Yeo-jin is incensed that his police colleagues bullied him and asks who was there when Ki-hyun died. Who found his body? The witness tries to dodge the question by stating Ki-hyun was severely depressed.
Yeo-jin reports back to Chief Choi that Ki-hyun was bullied and found dead in the station with no one present but those very bullies. Soo-hang was the one who found him. Chief Choi lets out a frustrated cry. “It was suicide, but it’s homicide,” Yeo-jin states.
That was outed pretty quickly. Now that Chief Choi knows, what will the cops do? They can’t directly involve themselves or it will look like corruption, but I can’t imagine the higher ups will just let this be. Whether or not the officers outright murdered Ki-hyun, like Yeo-jin said, they still played a part in his death. Their treatment of him was vile, particularly since the team leader actively encouraged it. This case will rile up the public anyway you slice it, and it paints the police in a horrible light.
And since Shi-mok mentioned the case to Yeo-jin, she knows the Supreme Prosecutors’ Office is connected with Dong-jae’s “reinvestigation.” She seems to be keeping quiet about Shi-mok’s involvement for now. Hopefully, she’ll talk to him about it directly. Knowing her, she will. Tae-ha will not be happy if their involvement is discovered, and I don’t want Shi-mok to get in trouble with his superiors again. He needs a break.

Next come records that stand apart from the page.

(** [self.domains[var].remove(w)]: [set.remove] raises [KeyError] when the
    element is absent. *)
Definition domain_remove (var : Var) (w : string) : M unit :=
  λ st, match dict_get (domains st) var with
        | None => Raise KeyError
        | Some s =>
            if bool_decide (w ∈ s)
            then Ok (tt, mkSolver
                           (dict_set (domains st) var (filter (λ w', w' ≠ w) s))
                           (heap st))
            else Raise KeyError
        end.

(** The store of assignment dictionaries. *)
Definition deref (r : ref) : M (list (Var * string)) :=
  λ st, match heap st !! r with
        | Some a => Ok (a, st)
        | None => Raise KeyError
        end.

(** [dict()] and [assignment.copy()] create a new object. *)
Definition alloc (a : list (Var * string)) : M ref :=
  λ st, Ok (length (heap st), mkSolver (domains st) (heap st ++ [a])).

Definition dict_copy (r : ref) : M ref :=
  a <- deref r ;; alloc a.

(** [d[var] = value] on the object behind [r]. *)
Definition dict_setitem (r : ref) (var : Var) (value : string) : M unit :=
  λ st, match heap st !! r with
        | Some a => Ok (tt, mkSolver (domains st)
                                     (<[r := dict_set a var value]> (heap st)))
        | None => Raise KeyError
        end.

Fixpoint for_each {A} (l : list A) (body : A → M unit) : M unit :=
  match l with
  | [] => ret tt
  | x :: l' => body x ;;; for_each l' body
  end.
Lemma query_model_eq (st : State) :
  query_model cfg w (context_of cfg w st)
    (debug_logged cfg ("CONTEXT:" ++ nl ++ context_of cfg w st) st) =
  match predict w (agent st) (prompt_of cfg w st) with
  | Ok text => (Normal text, asking cfg w st)
  | Err e =>
      if is_InvalidRequestError e then
        if contains "gpt-4" (str e) then
          (Continue,
           with_agent (new_ThinkGPT w "gpt-3.5-turbo")
             (logged [Stdout "Prompting the gpt-4 model failed. Falling back to gpt-3.5-turbo"]
                (asking cfg w st)))
        else
          (Raised (SystemExit 0),
           logged [Stdout ("Error accessing the OpenAI API: " ++ str e)]
             (asking cfg w st))
      else (Raised e, asking cfg w st)
  end.
Proof.
  unfold query_model, try_except. rewrite call_predict_eq.
  rewrite !agent_debug_logged.
  fold (prompt_of cfg w st). fold (asking cfg w st).
  destruct (predict w (agent st) (prompt_of cfg w st)) as [text|e]; simpl.
  - reflexivity.
  - destruct (is_InvalidRequestError e); [|reflexivity].
    destruct (contains "gpt-4" (str e)); reflexivity.
Qed.

(** One pass, by what the model call does. *)
Lemma iteration_eq (st : State) :
  iteration cfg w st =
  match predict w (agent st) (prompt_of cfg w st) with
  | Ok text =>
      bind (parse_response cfg w (split LF text))
           (fun p => act cfg w (fst p) (snd p)) (answered cfg w st text)
  | Err e =>
      if is_InvalidRequestError e then
        if contains "gpt-4" (str e) then
          (Continue,
           with_agent (new_ThinkGPT w "gpt-3.5-turbo")
             (logged [Stdout "Prompting the gpt-4 model failed. Falling back to gpt-3.5-turbo"]
                (asking cfg w st)))
        else
          (Raised (SystemExit 0),
           logged [Stdout ("Error accessing the OpenAI API: " ++ str e)]
             (asking cfg w st))
      else (Raised e, asking cfg w st)
  end.
Proof.
  unfold iteration.
  unfold bind at 1. rewrite build_context_eq.
  unfold bind at 1. rewrite when_debug.
  unfold bind at 1. rewrite query_model_eq.
  destruct (predict w (agent st) (prompt_of cfg w st)) as [text|e].
  - unfold bind at 1. rewrite when_debug. fold (answered cfg w st text).
    unfold bind. destruct (parse_response cfg w (split LF text) (answered cfg w st text)) as [[[c a]| |] st']; reflexivity.
  - destruct (is_InvalidRequestError e); [|reflexivity].
    destruct (contains "gpt-4" (str e)); reflexivity.
Qed.

End Asking.

(** Symbolic execution of the monad's own operations, leaving strings,
    states and the calls to the outside folded. *)
Ltac run_py :=
  cbv beta iota zeta delta
     [bind ret raise continue sys_exit get emit set_agent set_thought
      set_observation set_res_line print print_colored lift getitem
      nth_error when andb].

(** Reads a field of a state built with the assignments above, without
    unfolding the state underneath. *)
Ltac read_fields :=
  cbn [fst snd agent thought observation summarized_history res_line trace
       with_agent with_thought with_observation with_res_line logged
       recorded memorize memory model_name].

Tactic Notation "read_fields" "in" hyp(H) :=
  cbn [fst snd agent thought observation summarized_history res_line trace
       with_agent with_thought with_observation with_res_line logged
       recorded memorize memory model_name] in H.

Section Parsing.

Variable cfg : Config.
Variable w : World.

#[local] Arguments String.append : simpl never.

Lemma update_memory_eq (_action : string) (obs : PyVal) (st : State) :
  update_memory cfg w _action obs (summarized_history st) st =
  match summarize w (summary_request w _action obs st)
          (max_memory_item_size cfg) UPDATE_HINT with
  | Ok new_summary => (Normal new_summary, recorded w _action obs st)
  | Err e =>
      (Raised e, logged [Summarize (summary_request w _action obs st)] st)
  end.
Proof.
  unfold update_memory, call_summarize, call_memorize, bind, emit, get.
  fold (summary_request w _action obs st). simpl.
  destruct (summarize w (summary_request w _action obs st)
              (max_memory_item_size cfg) UPDATE_HINT); reflexivity.
Qed.

Lemma last_cons_default {A} (x : A) (xs : list A) (d d' : A) :
  List.last (x :: xs) d = List.last (x :: xs) d'.
Proof.
  revert x. induction xs as [|y ys IH]; intros x; [reflexivity|].
  change (List.last (y :: ys) d = List.last (y :: ys) d'). apply IH.
Qed.

Lemma getitem_last_cons {A} (x : A) (xs : list A) :
  getitem_last (x :: xs) = ret (List.last (x :: xs) x).
Proof.
  unfold getitem_last.
  destruct (rev (x :: xs)) as [|y ys] eqn:E.
  - apply (f_equal (@List.length A)) in E. rewrite length_rev in E.
    discriminate.
  - f_equal.
    assert (H : x :: xs = (rev ys ++ [y])%list).
    { rewrite <- (rev_involutive (x :: xs)), E. reflexivity. }
    rewrite H. now rewrite last_last.
Qed.

(** What the handler of a parse failure does (lines 211-215). *)
Lemma parse_handler_eq (line0 : string) (rest : list string) (st : State) :
  (print_colored ("Unable to parse response. Retrying..." ++ nl) "red" ;;
   set_observation (VStr PARSE_ERROR_OBSERVATION) ;;
   line <- getitem (line0 :: rest) 0 ;;
   obs <- get observation ;;
   sh <- get summarized_history ;;
   _ <- update_memory cfg w line obs sh ;;
   continue) st =
  parse_failure_outcome cfg w line0 st.
Proof.
  run_py. fold (parse_failed st).
  change (observation (parse_failed st)) with (VStr PARSE_ERROR_OBSERVATION).
  rewrite update_memory_eq.
  unfold parse_failure_outcome, update_outcome.
  destruct (summarize _ _ _ _); reflexivity.
Qed.
(** C5. When the file reads as a frame and the call returns, the table it
    leaves has min(row count, sample_size or row count) rows; when
    [sample_size] is absent or at least the row count, its rows are the
    rows read, in their order. *)
Theorem C5_row_count `{Libraries} `{!ChoiceLaws} (uploaded_file : UploadedFile)
    (table_name : string) (sample_size : option Z) (w : world)
    (df : DataFrame) (path : string) :
  read_uploaded uploaded_file = Ok df →
  (create_sqlite_from_uploaded_file uploaded_file table_name sample_size w).1 = Ok path →
  ∃ table,
    files (create_sqlite_from_uploaded_file uploaded_file table_name sample_size w).2
      !! path ≫= (λ db, db !! table_name) = Some table
    ∧ Z.of_nat (df_len table)
      = Z.min (Z.of_nat (df_len df)) (sample_size_or sample_size (Z.of_nat (df_len df)))
    ∧ ((sample_size = None ∨ ∃ n, sample_size = Some n ∧ (Z.of_nat (df_len df) ≤ n)%Z) →
       df_rows table = df_rows df).
Proof.
  intros Hread Hpath.
  pose proof (create_table_written uploaded_file table_name sample_size w) as Hwritten.
  unfold table_written in Hwritten. rewrite Hpath in Hwritten. simpl in Hwritten.
  rewrite create_fst in Hpath. unfold ingested_frame in *. rewrite Hread in *.
  simpl in *.
  destruct (sampled_frame sample_size df) as [df'| |] eqn:Hsampled; [|done..].
  simpl in *.
  destruct (rename_columns df') as [table| |] eqn:Hrename; [|done..]. simpl in *.
  destruct (to_sql_raises table_name table); [done|].
  exists table. injection Hwritten as ->.
  apply sampled_frame_rows in Hsampled as (Hlen & Hsame).
  apply rename_columns_rows in Hrename.
  split_and!; [done|by unfold df_len in *; rewrite Hrename|].
  intros Habsent. rewrite Hrename, Hsame; [done|].
  destruct Habsent as [->|(n & -> & Hn)]; [done|]. simpl.
  apply andb_false_iff. right. apply Z.ltb_ge. lia.
Qed.

(** C6. A file that reads as a frame with no row ends the call in the
    exception [ValueError] "The uploaded file contains no data"; no pandas
    call was made on the way, neither the sample nor the write, and the
    temporary file is gone: the files are the ones there were. *)
Theorem C6_empty_source `{Libraries} (uploaded_file : UploadedFile)
    (table_name : string) (sample_size : option Z) (w : world) (df : DataFrame) :
  read_uploaded uploaded_file = Ok df →
  df_len df = 0 →
  (create_sqlite_from_uploaded_file uploaded_file table_name sample_size w).1
    = Raise (ValueError "The uploaded file contains no data")
  ∧ calls (create_sqlite_from_uploaded_file uploaded_file table_name sample_size w).2
    = calls w
  ∧ files (create_sqlite_from_uploaded_file uploaded_file table_name sample_size w).2
    = delete (temp_name (dom (files w))) (files w).
Proof.
  intros Hread Hlen.
  unfold create_sqlite_from_uploaded_file, ingest_frame, check_and_sample.
  unfold_py. rewrite Hread. unfold df_empty. rewrite Hlen. simpl.
  split_and!; [done..|]. apply delete_insert_eq.
Qed.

I still don’t quite know what to think of Tae-ha, but I do know that I severely dislike Sa-hyun. That dude is annoying. He’s immature, arrogant, and a hothead. If he hadn’t been so aggressive in the Police-Prosecution Council meeting, things might not have turned out so poorly. Not that they would’ve gotten anything done, but they might’ve all left feeling less hostile. It wasn’t even a meeting, really – more a professional brawl. Sa-hyun and Chief Choi are clearly the hotheads of their groups, and I don’t see how they’ll make any progress with them constantly going at it. Maybe Tae-ha will be able to reign in Sa-hyun, although he seems a little lenient with his friend.
The Hanjo storyline is converging more with our main plot, and I expect it will continue to get more tangled as we go. From what Dong-jae said, the former chief prosecutor who died under suspicious circumstances was advising Hanjo. I’m not sure exactly how the potential coverup of his death is related, but Yeon-jae’s comment to her assistant about Chief Choi’s transfer being connected suggests Dong-jae is once again onto something. I’ve got to hand it to him, he’s good at ferreting out information. Like with the medication evidence he found. I’m guessing Yoon-beom is sick, and Sung-jae is taking advantage of the situation to speak for him. Only Sung-jae and the housekeeper seem to have access to Yoon-beom, which is suspicious. And from what we saw of Yoon-beom last season, I can’t imagine him being content with someone else acting as his spokesperson.
Yeon-jae’s assistant’s palpable exasperation with Dong-jae cracked me up; he seems a little overly protective of his boss. Methinks he may be catching feelings. Then again, Dong-jae really does bring out the frustration in people. Although he’s clearly using Yeon-jae in his constant bid to level up, I do think Dong-jae was being sincere about wanting her to succeed. He did care about and respect Chang-joon, and although he may not be the most loyal of the bunch, I don’t think he’s cold enough to be entirely ungrateful. Now that he’s in some sort of alliance with Yeon-jae, who knows what trouble he’ll get into with all his sneaking.